Section LIX: “Experts” surveys in considerable absence of evidence

Häggström cites expert surveys on the future again (p. 201), but we have already critically discussed the problem with expert surveys when there is hardly any evidence available in Section XXVI: The failure of human-level AI predictions in Harbingers of Doom – Part III: Luddism and Computational Eschatology. It is very difficult to consider experts on “global catastrophic risk” genuine experts because they claim to be experts on something that has never ever happened in the history of humanity.

Section LX: What are the most prominent risks to the future of humanity?

So what do I think are the major treats to the future of humanity? The boring answer is infectious diseases, degenerative diseases and diseases such as cancer and cardiovascular disease. Are these likely to be global existential risks? Of course not. So what risks do I find most convincing? The top three on my list would be, in no particular order: climate change, nuclear war, and pandemics (regardless of source). I base this selection primarily on scientific evidence and very little on the hand-waving and sophistry of extremely-low-probability-large-impact events so common in the existential risk literature.

References and further reading:

Bean, A. G. D., Baker, M. L., Stewart, C. R., Cowled, C., Deffrasnes, C., Wang, L.-F., & Lowenthal, J. W. (2013). Studying immunity to zoonotic diseases in the natural host – keeping it real. Nat Rev Immunol, 13(12), 851-861.

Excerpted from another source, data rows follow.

(* ===== verification/Alloc.v ===== *)
(** * The extent allocator

    The partition invariant of [AllocatorState] and the effect of the allocator loops of the
    reducers and of the planners' choices. *)

From S2P Require Export Tree.

(** Every extent below [totalExtents] is in exactly one of the three structures. *)
Record AllocOk (a : AllocatorState) : Prop := {
  a_total : 0 <= totalExtents a <= MAX_TOTAL_EXTENTS;
  a_available : ExtentSet.wf (available a);
  a_quarantine : JsMap.wf (quarantine a);
  a_cover : forall e, 0 <= e < totalExtents a <->
    is_Some (ownedBy a !! e) \/ e ∈ ExtentSet.items (available a) \/ e ∈ JsMap.keys (quarantine a);
  a_owned_available : forall e, is_Some (ownedBy a !! e) -> e ∉ ExtentSet.items (available a);
  a_owned_quarantine : forall e, is_Some (ownedBy a !! e) -> e ∉ JsMap.keys (quarantine a);
  a_available_quarantine : forall e,
    e ∈ ExtentSet.items (available a) -> e ∉ JsMap.keys (quarantine a)
}.

(** ** Taking extents *)

Definition take_extent (e : Z) (a : AllocatorState) : AllocatorState :=
  if e <? totalExtents a
  then set_available (fun av => (ExtentSet.delete av e).1) a
  else set_totalExtents (totalExtents a + 1) a.

(** [e] can be taken: it is available, or it is the next fresh extent. *)
Definition takeable (a : AllocatorState) (e : Z) : Prop :=
  (e < totalExtents a /\ e ∈ ExtentSet.items (available a)) \/
  (e = totalExtents a /\ totalExtents a < MAX_TOTAL_EXTENTS).

Lemma take_total e a : takeable a e ->
  totalExtents (take_extent e a) = if e <? totalExtents a then totalExtents a else totalExtents a + 1.
Proof. unfold take_extent. by destruct (_ <? _). Qed.

Lemma take_ownedBy e a : ownedBy (take_extent e a) = ownedBy a.
Proof. unfold take_extent. by destruct (_ <? _). Qed.

Lemma take_quarantine e a : quarantine (take_extent e a) = quarantine a.
Proof. unfold take_extent. by destruct (_ <? _). Qed.

Lemma take_available e a x : AllocOk a ->
  x ∈ ExtentSet.items (available (take_extent e a)) <->
  x ∈ ExtentSet.items (available a) /\ (e < totalExtents a -> x <> e).
Proof.
  intros A. unfold take_extent. destruct (_ <? _) eqn:E; propify; cbn.
  - rewrite (ExtentSet.elem_of_delete _ _ _ (a_available a A)). naive_solver.
  - naive_solver lia.
Qed.

Lemma take_available_wf e a : AllocOk a -> ExtentSet.wf (available (take_extent e a)).
Proof.
  intros A. unfold take_extent. destruct (_ <? _); cbn; [|apply A].
  apply ExtentSet.delete_wf, A.
Qed.

(** *** Taking an extent and giving it to a file or to the quarantine *)

Definition own (k e : Z) (a : AllocatorState) : AllocatorState :=
  set_ownedBy (insert e k) (take_extent e a).
Definition reserve (e : Z) (a : AllocatorState) : AllocatorState :=
  set_quarantine (fun q => JsMap.set q e None) (take_extent e a).

Lemma takeable_lt a e : AllocOk a -> takeable a e -> 0 <= e /\ e < totalExtents (take_extent e a).
Proof.
  intros A Ht. rewrite take_total by done. destruct Ht as [[Hlt Hin]|[-> ?]].
  - assert (0 <= e < totalExtents a) by (apply A; auto).
    destruct (_ <? _) eqn:E; propify; lia.
  - destruct A as [[? ?]]. destruct (_ <? _) eqn:E; propify; lia.
Qed.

Blackman, T. & Thompson, J. (2014). Man urinates in reservoir, ruins 38M gallons of water (cache). USA Today. Accessed: 2016-08-15.

Brookes, G., & Barfoot, P. (2015). Environmental impacts of genetically modified (GM) crop use 1996–2013: Impacts on pesticide use and carbon emissions. GM Crops & Food, 6(2), 103-133.

Committee on Genetically Engineered Crops. (2016). Genetically Engineered Crops: Experiences and Prospects. Washington, DC: National Academies Press.

Conko, G., Kershen, D. L., Miller, H., & Parrott, W. A. (2016). A risk-based approach to the regulation of genetically engineered organisms. Nat Biotech, 34(5), 493-503.

Klümper, W. and M. Qaim (2014). A Meta-Analysis of the Impacts of Genetically Modified Crops. PLoS ONE 9(11): e111629.

Lemaux, P. G. (2008). Genetically Engineered Plants and Foods: A Scientist’s Analysis of the Issues (Part I). Annual Review of Plant Biology, 59, 771-812.

Tagliabue, G. (2015). The nonsensical GMO pseudo-category and a precautionary rabbit hole. Nat Biotech, 33(9), 907-908.

WHO. (2016). Field epidemiology. Accessed: 2016-08-15.